One source of particular frustration was the perception that “plea-bargained” sentences are agreed to without any reference to the impact of the crime on the victims as expressed in their statements. Some participants found it particularly frustrating that the sentences in their cases had been negotiated between the Crown and the Defence even before their statements had been prepared. In these instances, not only were the victims dissatisfied with the sentence given, but they felt that the process had abused their time and fragile emotional state, knowing that their statements would be given no weight in sentencing.
One participant in the Vancouver group whose trial was held in Ontario saw merit in a standard format for Victim Impact Statements which would ease their transferability from one province to another.
Some participants indicated their disdain for the use of the term “victim” within Victim Impact Statements, suggesting that a more appropriate name for the statement would be a “Crime Impact Statement.” In part, this reflects their reluctance to think of themselves as victims. Others saw no shame in being referred to as victims. On a related point, participants in one group objected to the term “Victim Impact Statement” because, as they see it, the statement does not enable them to have an “impact” on sentencing or anything else to do with the trial. They did not recognize that the sense of the term as intended was that it would provide the opportunity to relay the impact of the crime on the victim.
Some participants were unclear as to whether or not their statement would be included in the official Court record and therefore accessible to anyone who wanted to read it. It was also unclear whether or not the Victim Impact Statement would be available to the Parole Board at the time of a parole hearing.
One participant noted that while the legislation pertaining to victim impact statements allows people to have a voice, everything else also has to be in place. The feeling was that if you are going to empower victims, then victims’ s should be of central consideration:
“VIS are powerful, but only if the system enforces what they have created.” One respondent indicated that sometimes it is as if no one cares but Victim Services.
One participant recommended that the accused should be required to stand up and face the victim as the statement is being read.

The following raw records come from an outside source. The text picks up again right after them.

(** * PDF2CSV: the extraction pipeline, embedded and verified

    A shallow embedding of the pure core of the PDF2CSV browser application
    (TypeScript): the paragraph segmenter and the repeat filter of
    [lib/pdf.ts]; the quality gate, the chunker, the decision normalizers,
    the row assembler, the vision fallback and the batch reconciliation of
    [lib/extractor.ts]; the settings of [lib/settings.ts]; the retry runtime
    of [lib/retry.ts]; and [parseOpenAiContent] of [lib/backend.ts].  The
    second part adds the run of one document in live mode, the preparation
    of a batch, [fetchWithPathFallback] of [lib/backend.ts] and the CSV
    export of [lib/exporters.ts].

    Conventions of the embedding.
    - A JavaScript string is a [string]: a sequence of code units, each an
      [ascii] (the Latin-1 range).  [String.length] is [.length].
    - A JavaScript [number] that is a count, an index, a page number, a
      status or a duration in milliseconds is a [Z]; a number read from JSON
      or from a page (a confidence, a coordinate) is a binary64 [float] with
      the kernel's IEEE operations; a quality threshold and a draw of
      [Math.random] are rationals [Q] (every finite double is one).
    - A function that can throw returns a [res]: [Ok v] or [Throw e].
    - [Map] and [Set] are stdpp's [gmap] and [gset].
    - What comes from outside a function (the state of the abort signal,
      the outcome of a request, the runtime's [JSON.parse]) is an argument
      of its model.
    - The callbacks [onLog] and [onProgress] only report; they are left
      out, with the counters that feed nothing else. *)

From Stdlib Require Import ZArith QArith Qround Floats Ascii String DecimalString Sorted.
From Stdlib Require DecimalZ.
From stdpp Require Import base option list gmap sets strings.

#[local] Set Warnings "-register-all".

Local Open Scope string_scope.
Local Open Scope list_scope.
Local Open Scope Z_scope.

(** ** Strings *)

Module Str.

(** The characters of the regular expression class [\s] (and of
    [String.prototype.trim]) that fit a code unit of the Latin-1 range:
    TAB, LF, VT, FF, CR, space and the no-break space. *)
Definition is_space (c : ascii) : bool :=
  let n := nat_of_ascii c in
  ((9 <=? n)%nat && (n <=? 13)%nat) || (n =? 32)%nat || (n =? 160)%nat.

Definition is_lower (c : ascii) : bool :=
  let n := nat_of_ascii c in (97 <=? n)%nat && (n <=? 122)%nat.
(** * An interactive cubic Bezier curve (scripts/app.js)

    A shallow embedding of the three classes of the script ([Point],
    [DraggablePoint], [BezierCurve]), of the pointer handlers and of the
    animation tick, followed by the properties of the De Casteljau overlay,
    of the parameter [t] and of the drag state machine.

    JavaScript numbers are IEEE-754 binary64 values.  The program is written
    once over an interface [Number] of the arithmetic it uses; the instance
    [JSNumber] interprets it with Rocq's primitive binary64 floats (what the
    script computes), the instance [ExactNumber] with the rationals (the
    arithmetic without rounding). *)

From Stdlib Require Import List String Ascii Bool Arith ZArith QArith Qabs Lia Lqa.
From Stdlib Require Import Floats.
Import ListNotations.

Close Scope Q_scope.
Open Scope string_scope.
Open Scope nat_scope.

(* ================================================================== *)
(** ** Numbers *)

Class Number (num : Type) : Type := {
  nadd : num -> num -> num;
  nsub : num -> num -> num;
  nmul : num -> num -> num;
  ndiv : num -> num -> num;
  (** [a < b] and [a <= b] *)
  nlt : num -> num -> bool;
  nle : num -> num -> bool;
  (** a decimal literal of the source text *)
  nlit : Q -> num
}.

Declare Scope js_scope.
Delimit Scope js_scope with js.
Notation "a + b" := (nadd a b) : js_scope.
Notation "a - b" := (nsub a b) : js_scope.
Notation "a * b" := (nmul a b) : js_scope.
Notation "a / b" := (ndiv a b) : js_scope.
Notation "a <? b" := (nlt a b) : js_scope.
Notation "a <=? b" := (nle a b) : js_scope.
Notation "a >? b" := (nlt b a) : js_scope.
Notation "a >=? b" := (nle b a) : js_scope.

(** An integer as a binary64 value (exact below 2^53). *)
Definition float_of_Z (z : Z) : float :=
  match z with
  | Zneg p => PrimFloat.opp (PrimFloat.of_uint63 (Uint63.of_Z (Zpos p)))
  | _ => PrimFloat.of_uint63 (Uint63.of_Z z)
  end.

(** The binary64 value of a decimal literal: numerator and denominator are
    exact for every literal of the script, and the division rounds to
    nearest, so this is the double closest to the literal. *)
Definition float_of_literal (q : Q) : float :=
  PrimFloat.div (float_of_Z (Qnum q)) (float_of_Z (Zpos (Qden q))).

One victim reported feeling that the person giving the statement should not be required to stand in the witness box. Instead, victims should be made to feel more comfortable and at ease as they give their statements. This participant saw this formal requirement as less desirable than the anonymity given to the accused as he or she sits at their table with their lawyers.
Those who did go to court felt it was critical to have the support of Victim Services to provide assistance/guidance throughout the process and support on the day of sentencing. One participant noted that she would never have gone through the process had it not been for that type of support.